_REQUIRED ACTION_
Print nothing except the lines of the listing below from the line with "g_has_next : G → bool;" to the line with "(** [BatchedDocumentGenerator.__init__] *)", each exactly as written, both ends included.
++++++++++++++++++++
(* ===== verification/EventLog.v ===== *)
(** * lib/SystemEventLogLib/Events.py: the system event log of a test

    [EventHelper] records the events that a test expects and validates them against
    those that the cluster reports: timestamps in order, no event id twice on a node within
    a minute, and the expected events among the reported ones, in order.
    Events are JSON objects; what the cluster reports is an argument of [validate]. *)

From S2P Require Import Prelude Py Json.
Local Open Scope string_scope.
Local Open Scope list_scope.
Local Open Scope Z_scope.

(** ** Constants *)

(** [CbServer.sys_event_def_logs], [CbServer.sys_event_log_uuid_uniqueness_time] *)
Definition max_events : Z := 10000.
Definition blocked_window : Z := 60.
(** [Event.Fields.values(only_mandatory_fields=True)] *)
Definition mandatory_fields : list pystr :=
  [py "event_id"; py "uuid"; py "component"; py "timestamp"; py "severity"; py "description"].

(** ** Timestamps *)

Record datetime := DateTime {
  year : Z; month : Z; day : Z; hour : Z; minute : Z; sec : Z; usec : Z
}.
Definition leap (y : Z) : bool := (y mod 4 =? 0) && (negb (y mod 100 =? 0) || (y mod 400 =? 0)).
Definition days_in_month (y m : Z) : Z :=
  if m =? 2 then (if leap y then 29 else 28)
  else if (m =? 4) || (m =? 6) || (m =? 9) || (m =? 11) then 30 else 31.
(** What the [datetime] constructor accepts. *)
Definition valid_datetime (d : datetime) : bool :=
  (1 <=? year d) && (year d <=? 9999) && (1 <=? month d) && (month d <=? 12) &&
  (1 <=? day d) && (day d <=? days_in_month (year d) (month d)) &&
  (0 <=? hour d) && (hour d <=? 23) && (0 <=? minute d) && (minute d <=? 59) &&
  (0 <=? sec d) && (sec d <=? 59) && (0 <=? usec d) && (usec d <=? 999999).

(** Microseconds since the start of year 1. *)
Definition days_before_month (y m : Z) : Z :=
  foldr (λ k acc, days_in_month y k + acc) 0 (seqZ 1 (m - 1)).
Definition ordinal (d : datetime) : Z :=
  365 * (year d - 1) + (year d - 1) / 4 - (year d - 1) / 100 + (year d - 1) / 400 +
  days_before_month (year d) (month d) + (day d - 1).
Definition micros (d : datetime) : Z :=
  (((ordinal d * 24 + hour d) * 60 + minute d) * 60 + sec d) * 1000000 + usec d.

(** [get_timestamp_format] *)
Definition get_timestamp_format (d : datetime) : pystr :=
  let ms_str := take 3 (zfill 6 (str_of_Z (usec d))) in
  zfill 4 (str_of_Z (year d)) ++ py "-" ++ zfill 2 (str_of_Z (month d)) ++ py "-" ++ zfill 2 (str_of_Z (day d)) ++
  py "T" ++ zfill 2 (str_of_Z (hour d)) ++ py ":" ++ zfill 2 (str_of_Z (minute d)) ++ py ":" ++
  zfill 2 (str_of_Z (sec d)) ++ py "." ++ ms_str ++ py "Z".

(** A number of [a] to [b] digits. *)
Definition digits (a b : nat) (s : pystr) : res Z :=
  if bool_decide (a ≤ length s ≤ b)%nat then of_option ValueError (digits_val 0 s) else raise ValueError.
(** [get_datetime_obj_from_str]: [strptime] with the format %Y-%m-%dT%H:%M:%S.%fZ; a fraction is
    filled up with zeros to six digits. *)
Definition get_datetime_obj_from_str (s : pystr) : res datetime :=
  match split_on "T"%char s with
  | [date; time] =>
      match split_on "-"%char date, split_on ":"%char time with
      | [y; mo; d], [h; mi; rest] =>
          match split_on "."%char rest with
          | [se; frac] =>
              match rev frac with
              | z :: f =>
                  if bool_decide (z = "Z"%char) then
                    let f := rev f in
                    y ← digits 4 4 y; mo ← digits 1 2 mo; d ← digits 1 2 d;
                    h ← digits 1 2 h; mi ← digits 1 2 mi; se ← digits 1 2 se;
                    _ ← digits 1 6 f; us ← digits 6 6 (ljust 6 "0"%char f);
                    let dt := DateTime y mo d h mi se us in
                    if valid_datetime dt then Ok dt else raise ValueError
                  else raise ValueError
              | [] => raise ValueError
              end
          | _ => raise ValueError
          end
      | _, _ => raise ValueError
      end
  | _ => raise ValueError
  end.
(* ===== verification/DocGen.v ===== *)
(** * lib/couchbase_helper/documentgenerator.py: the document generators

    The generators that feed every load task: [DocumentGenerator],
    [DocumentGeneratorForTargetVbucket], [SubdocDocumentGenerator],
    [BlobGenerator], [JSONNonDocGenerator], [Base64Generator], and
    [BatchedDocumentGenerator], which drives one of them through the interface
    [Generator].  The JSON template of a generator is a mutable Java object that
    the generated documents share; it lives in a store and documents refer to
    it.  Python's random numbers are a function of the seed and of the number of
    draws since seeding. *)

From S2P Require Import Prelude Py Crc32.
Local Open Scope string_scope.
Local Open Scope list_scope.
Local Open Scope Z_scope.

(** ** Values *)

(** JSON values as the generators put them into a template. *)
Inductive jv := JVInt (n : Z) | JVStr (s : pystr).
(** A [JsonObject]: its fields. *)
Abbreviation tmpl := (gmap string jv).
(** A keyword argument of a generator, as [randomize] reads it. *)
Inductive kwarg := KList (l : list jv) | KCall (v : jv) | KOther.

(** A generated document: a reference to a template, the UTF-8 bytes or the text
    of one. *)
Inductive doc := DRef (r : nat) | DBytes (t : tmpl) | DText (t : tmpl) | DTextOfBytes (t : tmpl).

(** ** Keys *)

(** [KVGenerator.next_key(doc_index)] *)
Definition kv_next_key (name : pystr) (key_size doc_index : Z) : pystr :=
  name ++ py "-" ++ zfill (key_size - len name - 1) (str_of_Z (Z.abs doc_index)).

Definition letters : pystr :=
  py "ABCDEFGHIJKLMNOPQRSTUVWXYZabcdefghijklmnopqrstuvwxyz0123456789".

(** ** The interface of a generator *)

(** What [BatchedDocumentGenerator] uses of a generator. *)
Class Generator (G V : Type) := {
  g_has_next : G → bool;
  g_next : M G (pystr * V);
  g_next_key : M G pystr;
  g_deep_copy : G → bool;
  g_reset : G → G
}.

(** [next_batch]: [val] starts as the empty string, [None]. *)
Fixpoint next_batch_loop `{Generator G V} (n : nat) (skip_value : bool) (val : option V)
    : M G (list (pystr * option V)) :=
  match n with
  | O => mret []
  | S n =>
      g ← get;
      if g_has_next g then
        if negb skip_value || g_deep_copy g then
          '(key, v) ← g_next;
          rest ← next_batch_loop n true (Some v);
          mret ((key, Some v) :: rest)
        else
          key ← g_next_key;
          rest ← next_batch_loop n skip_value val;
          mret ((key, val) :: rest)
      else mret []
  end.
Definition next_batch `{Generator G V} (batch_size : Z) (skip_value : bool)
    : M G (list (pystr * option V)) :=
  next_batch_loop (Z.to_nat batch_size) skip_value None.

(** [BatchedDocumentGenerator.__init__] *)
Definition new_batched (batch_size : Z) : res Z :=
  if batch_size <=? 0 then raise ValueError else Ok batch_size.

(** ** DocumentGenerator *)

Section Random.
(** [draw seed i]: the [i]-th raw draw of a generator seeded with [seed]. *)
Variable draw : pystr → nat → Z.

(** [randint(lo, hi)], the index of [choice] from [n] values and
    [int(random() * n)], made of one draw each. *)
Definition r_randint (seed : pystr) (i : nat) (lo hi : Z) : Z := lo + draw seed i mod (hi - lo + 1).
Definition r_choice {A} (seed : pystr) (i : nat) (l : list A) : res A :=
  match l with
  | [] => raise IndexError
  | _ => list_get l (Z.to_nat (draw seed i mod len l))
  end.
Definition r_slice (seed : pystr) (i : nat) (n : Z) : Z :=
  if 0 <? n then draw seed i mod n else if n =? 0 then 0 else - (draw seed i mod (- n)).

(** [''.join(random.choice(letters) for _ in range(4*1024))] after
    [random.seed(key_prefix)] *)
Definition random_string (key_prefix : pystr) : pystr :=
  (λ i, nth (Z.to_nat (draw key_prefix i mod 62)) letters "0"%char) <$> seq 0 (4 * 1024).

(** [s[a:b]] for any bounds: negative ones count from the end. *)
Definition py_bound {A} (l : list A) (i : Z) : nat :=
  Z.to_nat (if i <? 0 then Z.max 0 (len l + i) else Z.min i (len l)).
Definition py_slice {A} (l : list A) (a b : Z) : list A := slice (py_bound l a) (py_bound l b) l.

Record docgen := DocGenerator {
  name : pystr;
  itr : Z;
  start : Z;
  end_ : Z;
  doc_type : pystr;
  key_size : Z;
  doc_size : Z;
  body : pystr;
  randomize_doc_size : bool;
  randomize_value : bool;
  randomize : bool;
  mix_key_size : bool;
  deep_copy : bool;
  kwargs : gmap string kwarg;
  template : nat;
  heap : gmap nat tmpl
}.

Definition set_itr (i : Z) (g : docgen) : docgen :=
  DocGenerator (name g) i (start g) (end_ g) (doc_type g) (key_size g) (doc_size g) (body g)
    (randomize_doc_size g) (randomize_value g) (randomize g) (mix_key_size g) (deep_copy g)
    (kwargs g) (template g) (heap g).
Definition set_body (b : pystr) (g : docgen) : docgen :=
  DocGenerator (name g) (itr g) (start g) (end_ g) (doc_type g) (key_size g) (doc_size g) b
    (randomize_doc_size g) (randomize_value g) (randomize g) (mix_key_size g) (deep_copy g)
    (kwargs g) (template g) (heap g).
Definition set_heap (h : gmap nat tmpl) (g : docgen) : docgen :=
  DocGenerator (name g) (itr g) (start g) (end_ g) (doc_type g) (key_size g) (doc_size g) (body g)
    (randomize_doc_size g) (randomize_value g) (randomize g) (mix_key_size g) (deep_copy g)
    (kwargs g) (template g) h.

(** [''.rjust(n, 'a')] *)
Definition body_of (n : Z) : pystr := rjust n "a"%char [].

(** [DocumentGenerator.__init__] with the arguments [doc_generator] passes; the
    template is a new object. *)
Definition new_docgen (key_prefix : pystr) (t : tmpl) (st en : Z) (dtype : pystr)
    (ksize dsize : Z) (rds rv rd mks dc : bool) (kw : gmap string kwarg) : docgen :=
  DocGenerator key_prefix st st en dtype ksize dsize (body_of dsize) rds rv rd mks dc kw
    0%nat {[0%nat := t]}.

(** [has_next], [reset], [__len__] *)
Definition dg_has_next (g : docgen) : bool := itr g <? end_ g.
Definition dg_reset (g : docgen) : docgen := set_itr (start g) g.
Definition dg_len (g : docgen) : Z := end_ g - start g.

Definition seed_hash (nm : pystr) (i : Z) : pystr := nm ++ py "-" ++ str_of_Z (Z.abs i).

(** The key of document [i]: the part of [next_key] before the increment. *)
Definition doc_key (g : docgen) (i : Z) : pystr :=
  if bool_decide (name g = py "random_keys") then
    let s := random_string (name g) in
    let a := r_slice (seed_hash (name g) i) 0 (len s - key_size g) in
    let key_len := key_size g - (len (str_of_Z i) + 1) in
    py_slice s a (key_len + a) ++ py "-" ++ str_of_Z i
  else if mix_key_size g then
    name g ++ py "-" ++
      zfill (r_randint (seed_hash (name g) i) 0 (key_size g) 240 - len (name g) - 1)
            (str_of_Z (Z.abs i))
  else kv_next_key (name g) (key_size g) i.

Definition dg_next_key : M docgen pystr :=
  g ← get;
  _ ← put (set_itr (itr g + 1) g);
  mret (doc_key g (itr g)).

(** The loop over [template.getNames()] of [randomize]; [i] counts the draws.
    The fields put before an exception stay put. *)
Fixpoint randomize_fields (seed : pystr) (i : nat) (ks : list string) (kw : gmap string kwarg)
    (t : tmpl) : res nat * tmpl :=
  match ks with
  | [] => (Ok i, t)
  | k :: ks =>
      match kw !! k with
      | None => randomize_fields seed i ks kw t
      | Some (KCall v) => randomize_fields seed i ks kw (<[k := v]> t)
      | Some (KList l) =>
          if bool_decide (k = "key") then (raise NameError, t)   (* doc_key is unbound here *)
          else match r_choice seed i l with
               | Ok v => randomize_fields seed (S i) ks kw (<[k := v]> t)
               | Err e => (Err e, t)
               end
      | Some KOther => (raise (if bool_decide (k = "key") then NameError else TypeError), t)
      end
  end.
++++++++++++++++++++
_WRITTEN REPLY_
  g_has_next : G → bool;
  g_next : M G (pystr * V);
  g_next_key : M G pystr;
  g_deep_copy : G → bool;
  g_reset : G → G
}.

(** [next_batch]: [val] starts as the empty string, [None]. *)
Fixpoint next_batch_loop `{Generator G V} (n : nat) (skip_value : bool) (val : option V)
    : M G (list (pystr * option V)) :=
  match n with
  | O => mret []
  | S n =>
      g ← get;
      if g_has_next g then
        if negb skip_value || g_deep_copy g then
          '(key, v) ← g_next;
          rest ← next_batch_loop n true (Some v);
          mret ((key, Some v) :: rest)
        else
          key ← g_next_key;
          rest ← next_batch_loop n skip_value val;
          mret ((key, val) :: rest)
      else mret []
  end.
Definition next_batch `{Generator G V} (batch_size : Z) (skip_value : bool)
    : M G (list (pystr * option V)) :=
  next_batch_loop (Z.to_nat batch_size) skip_value None.

(** [BatchedDocumentGenerator.__init__] *)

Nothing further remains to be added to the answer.